DeepSeek How a small Chinese AI startup shocked Silicon Valley

Spread the love

A small Chinese artificial intelligence lab shocked the world this week by unveiling the technicalities of its sitting avatar, turning its memorable leader into a national hero of America’s efforts to stop China’s high-tech ambitions.

DeepSeek, founded by hedge fund manager Liang Wenfeng, released its R1 model on Monday, detailing in a press release that it is possible to build a large language model on a bootstrap budget that can learn and improve automatically without human supervision.
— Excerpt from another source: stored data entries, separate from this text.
(** C9 on a server that was started and then showed a prompt: the
    trigger is held; the input ["y\r"] clears it, the exit of the
    subprocess does not. *)
Lemma C9_trigger_cleared_witness :
  let evs := [EvMessage (Some (Start (Args.Array []) None)) (fair 0 7);
              EvData prompt_yes_no false (fair 1000 7)] in
  let s := run (fun t => t) OptionParser.sortedPatterns ascii_bytes []
             (init false ntfy_notifier) evs in
  lastTrigger (watcher s) = Some held_hash
  /\ lastTrigger (watcher (Server.step (fun t => t) OptionParser.sortedPatterns ascii_bytes [] s
                            (EvMessage (Some (Input ("y" +:+ JS.cr))) (fair 2000 7))))
     = None
  /\ watcher (on_exit s 0 None) = watcher s.
Proof.
  cbv zeta.
  destruct (C9_trigger_cleared (fun t => t) OptionParser.sortedPatterns ascii_bytes []
              false ntfy_notifier
              [EvMessage (Some (Start (Args.Array []) None)) (fair 0 7);
               EvData prompt_yes_no false (fair 1000 7)])
    as (Hexact & _ & _ & Hexit & _).
  split; [vm_compute; reflexivity|]. split.
  - apply Hexact.
    + eexists. vm_compute. reflexivity.
    + split; vm_compute; reflexivity.
  - destruct (Hexit 0 None) as (Hw & _). exact Hw.
Defined.

(** X29 on the idle server: a start with [--verbose] in a directory
    below [/workspace]. *)
Lemma startClaude_outcomes_witness :
  running (ptyManager (fst (startClaude [] idle_server (Args.strings ["--verbose"])
                              (Some (Return "/workspace/app")) (fair 0 3))))
  = true.
Proof.
  destruct (startClaude_outcomes [] idle_server (Args.strings ["--verbose"])
              (Some (Return "/workspace/app")))
    as (_ & _ & H).
  - reflexivity.
  - destruct (H ["--verbose"] "/workspace/app") as (_ & _ & _ & Hok & _);
      [reflexivity|reflexivity|].
    destruct (Hok (fair 0 3) 3%nat) as (_ & Hr & _); [reflexivity|reflexivity|reflexivity|].
    exact Hr.
Defined.
End ServerLawsExamples.
(** * X-CTF platform: sandbox lifecycle and firewall control plane

    A shallow embedding of the parts of the X-CTF platform that its
    specification makes claims about: the nftables-backed firewall
    service, the challenge service (flag submission, sandbox
    get-or-create and provisioning), the periodic tasks, the login
    view and the IP-mismatch middleware.

    Python code that raises is modelled in a state-and-exception monad;
    the packet filter, the file system and the relational store are
    explicit components of the state that is threaded through. *)

From Stdlib Require Import Ascii String ZArith Lia.
From stdpp Require Import base gmap sets list strings pretty.

Local Open Scope string_scope.
Local Open Scope Z_scope.

(** ** Exceptions and the state/exception monad *)

Inductive exn : Type :=
| RuntimeError
| ValueError
| DoesNotExist
| SandboxCreateTimeoutException
| DockerError
| CalledProcessError
| OSError.

Inductive res (A : Type) : Type :=
| Ok (a : A)
| Raise (e : exn).
Arguments Ok {A} a.
Arguments Raise {A} e.

(** A computation over a state [S]: like Python, a raised exception
    does not undo the state changes made before it. *)
Definition M (S A : Type) : Type := S -> res A * S.

Definition ret {S A} (a : A) : M S A := fun s => (Ok a, s).

Definition raise {S A} (e : exn) : M S A := fun s => (Raise e, s).

Definition bind {S A B} (c : M S A) (k : A -> M S B) : M S B :=
  fun s => match c s with
           | (Ok a, s') => k a s'
           | (Raise e, s') => (Raise e, s')
           end.

(** [try: c except Exception: h] *)
Definition try_except {S A} (c : M S A) (h : exn -> M S A) : M S A :=
  fun s => match c s with
           | (Ok a, s') => (Ok a, s')
           | (Raise e, s') => h e s'
           end.

(** [try: c finally: f] *)
Definition try_finally {S A} (c : M S A) (f : M S unit) : M S A :=
  fun s => match c s with
           | (r, s') => match f s' with
                        | (Ok _, s'') => (r, s'')
                        | (Raise e, s'') => (Raise e, s'')
                        end
           end.

Definition get {S} : M S S := fun s => (Ok s, s).
Definition put {S} (s : S) : M S unit := fun _ => (Ok tt, s).
Definition gets {S A} (f : S -> A) : M S A := fun s => (Ok (f s), s).
Definition modify {S} (f : S -> S) : M S unit := fun s => (Ok tt, f s).

Notation "x <- c1 ;; c2" := (bind c1 (fun x => c2))
  (at level 62, c1 at next level, right associativity, only parsing).
Notation "c1 ;;; c2" := (bind c1 (fun _ => c2))
  (at level 62, right associativity, only parsing).

(** [for x in xs: body x] *)
Fixpoint for_each {S A} (xs : list A) (body : A -> M S unit) : M S unit :=
  match xs with
  | [] => ret tt
  | x :: rest => body x ;;; for_each rest body
  end.
(** * guacamole-dotool: the automation command engine

    A shallow embedding of the command language (commands.ts), the keysym
    translation layer (keyboard.ts, keymaps.ts) and the action executor
    (client.ts), with the properties the specification states about them. *)

From Stdlib Require Ascii String PrimFloat Uint63.
From stdpp Require Import gmap list strings.

Open Scope Z_scope.

(** ** JavaScript strings

    A JavaScript string is a sequence of UTF-16 code units; regular
    expressions without the [u] flag, [length] and indexing all work on code
    units.  A unit is a number from 0 to 0xFFFF: a character up to U+FFFF is
    one unit, a character above it is two, a surrogate pair. *)

Abbreviation jstring := (list Z).

(** What a list has to hold to be a string: code units. *)
Definition code_unit (c : Z) : Prop := 0 ≤ c ≤ 0xFFFF.

(** [String.fromCodePoint(n)] for a code point up to 0x10FFFF: the one unit
    up to 0xFFFF, the surrogate pair above. *)
Definition String_fromCodePoint (n : Z) : jstring :=
  if n <=? 0xFFFF then [n]
  else [0xD800 + (n - 0x10000) / 0x400; 0xDC00 + (n - 0x10000) mod 0x400].

(** The code units of an ASCII literal. *)
Definition js (s : string) : jstring :=
  (λ a, Z.of_N (Ascii.N_of_ascii a)) <$> String.list_ascii_of_string s.

Module Char.
Definition tab : Z := 9.
Definition newline : Z := 10.
Definition space : Z := 32.
Definition quote : Z := 34.
Definition hash : Z := 35.
Definition plus : Z := 43.
Definition minus : Z := 45.
Definition backslash : Z := 92.
End Char.
(** X9.  [duckarrow_execute] does not keep a connection: every pool entry
    that is in use when the call returns was in use, with the same client,
    when it began; and every client that the call has added to the store is
    either the client of a pool entry or has both its handles closed, so a
    connection that did not come from the pool is closed.  This holds on
    success, on a validation error and on a remote error alike. *)
Theorem execute_returns_connection
    (g : main.DuckArrowConfig) (s : flight.Pool * flight.World)
    (rows : list (option string * flight.StmtOutcome Z))
    (t_since t_now t_release : Z) (d : flight.DialOutcome) :
  let s' := snd (fst (main.duckarrow_execute_callback g s rows t_since t_now t_release d)) in
  (forall k pc, flight.clients (fst s') !! k = Some pc -> flight.inUse pc = true ->
                flight.clients (fst s) !! k = Some pc) /\
  (forall a c, flight.heap (snd s') !! a = Some c -> flight.heap (snd s) !! a = None ->
     (exists k pc, flight.clients (fst s') !! k = Some pc /\ flight.client pc = a) \/
     flight.handles_of c ⊆ flight.closed (snd s')).
Proof.
  assert (Hsame : (forall k pc, flight.clients (fst s) !! k = Some pc ->
                     flight.inUse pc = true -> flight.clients (fst s) !! k = Some pc) /\
                  (forall a c, flight.heap (snd s) !! a = Some c ->
                     flight.heap (snd s) !! a = None ->
                     (exists k pc, flight.clients (fst s) !! k = Some pc /\
                                   flight.client pc = a) \/
                     flight.handles_of c ⊆ flight.closed (snd s))).
  { split; [intros k pc H _; exact H|]. intros a c H Hn. rewrite H in Hn. discriminate. }
  unfold main.duckarrow_execute_callback.
  destruct rows as [|row rows]; [exact Hsame|].
  destruct (Z.ltb _ _); [exact Hsame|].
  cbn [main.GetDuckArrowConfig].
  destruct (String.eqb (main.uri g) ""); [exact Hsame|].
  set (cfg := flight.mkConfig _ _ _ _).
  destruct (flight.Get _ _ _ _ _ _) as [[[[cr|e] p1] w1] tr] eqn:HGet.
  - destruct (main.execute_rows (row :: rows)) as [res log]. cbn [fst snd].
    exact (Get_give_back _ _ _ _ _ t_release _ _ _ _ _ HGet).
  - cbn [fst snd]. split.
    + intros k pc H Hin.
      pose proof (Get_in_use_after (fst s) (snd s) cfg t_since t_now d k pc) as HG.
      rewrite HGet in HG.
      destruct (HG H Hin) as [H'|(_ & cr' & Hcr & _)]; [exact H' | discriminate Hcr].
    + intros a c H Hn.
      pose proof (Get_new_client (fst s) (snd s) cfg t_since t_now d a c) as HN.
      rewrite HGet in HN. destruct (HN H Hn) as (cr' & Hcr & _). discriminate Hcr.
Qed.

Lemma execute_returns_connection_witness :
  let s := flight.step flight.initial (flight.OpGet sample.config 0 0 flight.DialOk) in
  flight.clients (fst s) !! flight.configKey sample.config
  = Some (flight.mkPooled 2 0 (flight.configKey sample.config) true).
Proof.
  intros s.
  destruct (execute_returns_connection
              (main.mkGlobal "grpc://localhost:31337" "user" "pass" false) s
              [(Some "DELETE FROM t", flight.Executed 3%Z)] 1 1 2 flight.DialOk)
    as [H _].
  apply (H (flight.configKey sample.config)
           (flight.mkPooled 2 0 (flight.configKey sample.config) true)).
  - vm_compute. reflexivity.
  - reflexivity.
Defined.

(** ** The pool: reuse, eviction, close *)

Section PoolLifecycle.

Import flight.

(** The entry behind a pooled result. *)
Lemma Get_pooled_entry (p : Pool) (w : World) (cfg : Config) (t_since t_now : Z)
    (d : DialOutcome) (cr : ConnectionResult) (p1 : Pool) (w1 : World) (tr : list Event) :
  Get p w cfg t_since t_now d = (Ok cr, p1, w1, tr) -> IsPooled cr = true ->
  maxIdle p1 = maxIdle p /\
  exists pc, clients p1 !! configKey cfg = Some pc /\
             client pc = CR_Client cr /\ inUse pc = true /\ lastUsed pc = t_now.
Proof.
  unfold Get. destruct (clients p !! configKey cfg) as [pc0|] eqn:Hk.
  - destruct (inUse pc0).
    + destruct (Connect w cfg d) as [[a|e] w']; intros [= <- <- <- <-]; discriminate.
    + destruct (IsHealthy_at w (client pc0) && _).
      * intros [= <- <- <- <-] _. split; [reflexivity|].
        eexists. split; [apply lookup_insert_eq|]. repeat split.
      * unfold connect_and_add. destruct (Connect _ cfg d) as [[a|e] w'];
          intros [= <- <- <- <-] _. split; [reflexivity|].
        eexists. split; [apply lookup_insert_eq|]. repeat split.
  - unfold connect_and_add. destruct (Connect w cfg d) as [[a|e] w'];
      intros [= <- <- <- <-] _. split; [reflexivity|].
    eexists. split; [apply lookup_insert_eq|]. repeat split.
Qed.
(** * ImageDatabase: the search thread's query preprocessing and the
      tag-validation dialogs

    A shallow embedding of

    - [app/gui/application.py], class [_SearchThread]: [run], [_preprocess],
      [failed], [error], [fetched_images]; class [Application]:
      [_add_images], [dropEvent], [_check_drag], [_get_paths];
    - [app/gui/dialogs/_tabs.py], [_TagsTab._check_cell_format] and
      [CompoundTagsTab._check_cell_format]; [Tab.search],
      [Tab._check_column] and [Tab.check_integrity];
      [TagTypesTab._check_cell_format]; the columns the tabs check and
      search; [Tab.add_row], [Tab.delete_selected_rows],
      [Tab.modified_rows_number], the rows of [_cell_edited],
      [TagTypesTab.apply] and [_TagsTab.apply]; [COMBO_ITEM_PATTERN],
      [_TagsTab._get_combo_text], [_id_from_combo], [_label_from_combo]
      and [update_type_label];
    - [app/gui/dialogs/_edit_tags_dialog.py], [EditTagsDialog._apply];
    - [app/gui/dialogs/edit_image_dialog.py], [EditImageDialog._get_tags],
      [_ensure_no_compound_tags], [_get_error], [_is_valid]; and, in the
      module [EditImageDialog], the attributes of the dialog with
      [__init__], [set_images], [set_image], [_set], [_next],
      [_on_dest_button_clicked], [_text_changed], [_get_new_path], [_add],
      [_edit], [_replace], [_move_image], [_apply] and [_get_title]. The
      base class of the dialogs is not among these files: the handler of
      its OK button is modelled ([ok_clicked]) from what is claimed of the
      tag list of the dialog.

    Text is a list of characters; a character is a code point below 256
    (the type [ascii]), classified the way Python classifies [str]
    characters. Text with code points from 256 on is outside the model.
    The calls into Python's [re] module are embedded as backtracking
    matchers written in continuation-passing style, one combinator per
    regular-expression construct, so that alternatives are tried in the
    order the [re] engine tries them. *)

From Stdlib Require Import String Ascii DecimalString Decimal.
From Stdlib Require Import List ListSet Bool Arith ZArith Lia.
From Stdlib Require Import DecimalNat Permutation.
Import ListNotations.

Set Implicit Arguments.

(* ================================================================== *)
(** * Part I. The embedding                                            *)
(* ================================================================== *)

(** ** Characters and text *)

Definition text := list ascii.

(** A string literal as text. *)
Definition str (s : string) : text := list_ascii_of_string s.

Definition code (c : ascii) : nat := nat_of_ascii c.

Definition in_range (lo hi : nat) (c : ascii) : bool :=
  (lo <=? code c) && (code c <=? hi).

Definition c_quote : ascii := "034"%char.
Definition c_slash : ascii := "/"%char.
Definition c_backslash : ascii := "\"%char.
Definition c_colon : ascii := ":"%char.
Definition c_percent : ascii := "%"%char.
Definition c_newline : ascii := "010"%char.
Definition c_underscore : ascii := "_"%char.
Definition c_lparen : ascii := "("%char.
Definition c_rparen : ascii := ")"%char.

(** [str.isalnum] on one character: the decimal digits and the letters of
    ASCII, and in the upper half the letters and numeric characters of
    Latin-1 (feminine and masculine ordinal, micro sign, superscript
    digits, vulgar fractions, the accented letters). *)
Definition isalnum (c : ascii) : bool :=
  in_range 48 57 c || in_range 65 90 c || in_range 97 122 c
  || (code c =? 170) || (code c =? 178) || (code c =? 179)
  || (code c =? 181) || (code c =? 185) || (code c =? 186)
  || in_range 188 190 c || in_range 192 214 c
  || in_range 216 246 c || in_range 248 255 c.
(** * Terrain generation: mesh, height fields, hydrology and territories

    A shallow embedding of the terrain generator (height.js, water.js with the
    mesh code, cities.js) and the properties of its specification.

    Conventions of the embedding
    - A finite JavaScript number is an exact rational [Q]: rounding and
      overflow of IEEE doubles are not modelled.  Operations that can leave
      the finite numbers (a division, a square root) return a [jsnum], which
      adds [NaN] and the two infinities.  Zero is unsigned.
    - A height field is the list of its values; the mesh it is bound to
      ([h.mesh]) is passed next to it.
    - [Math.sqrt] is a parameter [sqrtQ] of the functions that call it.
    - A loop that the source runs [while (true)] or [while (queue.length)]
      takes a fuel (the number of iterations allowed) and returns [None]
      when the fuel runs out. *)

From Stdlib Require Import QArith Qround Lqa Lia ZArith String.
From stdpp Require Import base option list gmap relations.

(** ** JavaScript numbers *)

Module JsNum.

Inductive jsnum : Type :=
| Fin (q : Q)
| PInf
| NInf
| NaN.

Definition Qltb (x y : Q) : bool := negb (Qle_bool y x).

Definition is_nan (x : jsnum) : bool :=
  match x with NaN => true | _ => false end.

(** The sign of a number, as the comparison with zero. *)
Definition sign_of (x : jsnum) : comparison :=
  match x with
  | Fin q => (q ?= 0)%Q
  | PInf => Gt
  | NInf => Lt
  | NaN => Eq
  end.

Definition sign_mul (a b : comparison) : comparison :=
  match a, b with
  | Eq, _ | _, Eq => Eq
  | Gt, Gt | Lt, Lt => Gt
  | _, _ => Lt
  end.

(** An infinity of the given sign; no sign (0 * Infinity, 0 / 0) is [NaN]. *)
Definition inf_of (c : comparison) : jsnum :=
  match c with Gt => PInf | Lt => NInf | Eq => NaN end.

Definition jneg (x : jsnum) : jsnum :=
  match x with
  | Fin q => Fin (- q)
  | PInf => NInf
  | NInf => PInf
  | NaN => NaN
  end.

Definition jadd (x y : jsnum) : jsnum :=
  match x, y with
  | NaN, _ | _, NaN => NaN
  | Fin a, Fin b => Fin (a + b)
  | PInf, NInf | NInf, PInf => NaN
  | PInf, _ | _, PInf => PInf
  | NInf, _ | _, NInf => NInf
  end.

Definition jsub (x y : jsnum) : jsnum := jadd x (jneg y).

Definition jmul (x y : jsnum) : jsnum :=
  match x, y with
  | NaN, _ | _, NaN => NaN
  | Fin a, Fin b => Fin (a * b)
  | _, _ => inf_of (sign_mul (sign_of x) (sign_of y))
  end.

(** [x / y]: a finite non-zero value over zero is an infinity, [0 / 0] and
    [Infinity / Infinity] are [NaN]. *)
Definition jdiv (x y : jsnum) : jsnum :=
  match x, y with
  | NaN, _ | _, NaN => NaN
  | Fin a, Fin b => if Qeq_bool b 0 then inf_of (a ?= 0)%Q else Fin (a / b)
  | Fin _, _ => Fin 0
  | _, Fin b => inf_of (sign_mul (sign_of x) (if Qltb b 0 then Lt else Gt))
  | _, _ => NaN
  end.

(** [x < y]; every comparison with [NaN] is false. *)
Definition jlt (x y : jsnum) : bool :=
  match x, y with
  | Fin a, Fin b => Qltb a b
  | NInf, (Fin _ | PInf) => true
  | Fin _, PInf => true
  | _, _ => false
  end.

Definition jgt (x y : jsnum) : bool := jlt y x.

(** [Math.sqrt], over the square root [sqrtQ] of the finite numbers. *)
Definition jsqrt (sqrtQ : Q -> Q) (x : jsnum) : jsnum :=
  match x with
  | Fin q => if Qltb q 0 then NaN else Fin (sqrtQ q)
  | PInf => PInf
  | NInf | NaN => NaN
  end.
(** X2.  The list [get_polling_many] returns is in the order of the batch:
    the value at each position is the one the local cache held for the
    object before the call when there was one, and otherwise the entry of
    the shared cache under the object's key, decoded by [to_python], or
    [None] when the shared cache has no such entry. *)
Theorem polled_values_follow_the_batch (first : entity) (rest : list entity) (force : bool)
    (self self' : Metric.metric) (w w' : world) (vs : list pyval) :
  Metric.get_polling_many (first :: rest) false force (self, w)
  = (Return (Some vs), (self', w')) ->
  Forall2 (fun o v => Spec.held self force w first o = Return v) (first :: rest) vs.
Proof.
  intros Hrun. apply get_polling_many_holds in Hrun as (Hheld & _ & _ & Hans).
  unfold Spec.answer in Hans. cbn [fst] in Hans.
  destruct (Metric.get_cached_polling_list self' (first :: rest)) as [vs'|e] eqn:Hlist;
    [|discriminate].
  assert (vs' = vs) as -> by congruence.
  apply cached_list_spec in Hlist.
  apply Forall2_same_length_lookup. split; [eapply Forall2_length; eauto|].
  intros i o v Ho Hv.
  destruct (Hheld o (list_elem_of_lookup_2 _ _ _ Ho)) as (v' & Hheld' & Hc).
  rewrite Forall2_lookup in Hlist. specialize (Hlist i). rewrite Ho, Hv in Hlist.
  inversion Hlist; subst. congruence.
Qed.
US companies including OpenAI and Google DeepMind have pioneered reasoning models, a relatively new field of AI research that is trying to make models more closely related to human cognitive abilities. In December, San Francisco-based OpenAI released a full version of the o1 model but kept the methods secret.

The release of DeepSec’s R1 has sparked a debate in Silicon Valley over whether better US AI companies, including Meta and Anthroponic, can defend their technical edge.

Meanwhile, Liang has become the center of national pride at home. This week, he was the only AI leader selected to attend an official summit of entrepreneurs with the country’s second most powerful leader Li Qiang. The entrepreneurs were told to “focus efforts on cutting edge technologies.”

In the year In 2021, Liang started buying thousands of Nvidia graphics processing units for his AI side project, running his Kunt Trading Fund Hi-Flyer. Industry insiders saw it as the mischief of a billionaire looking for a new hobby.

“When we first met him, he was this very bold guy who was talking about building a 10,000-chip cluster to train his own models. We didn’t take it seriously,” said one of Liang’s business partners.

“I want to build this, and it’s going to be a game changer,” he couldn’t articulate his vision. We thought this could only come from giants like ByteDance and Alibaba.” The man added.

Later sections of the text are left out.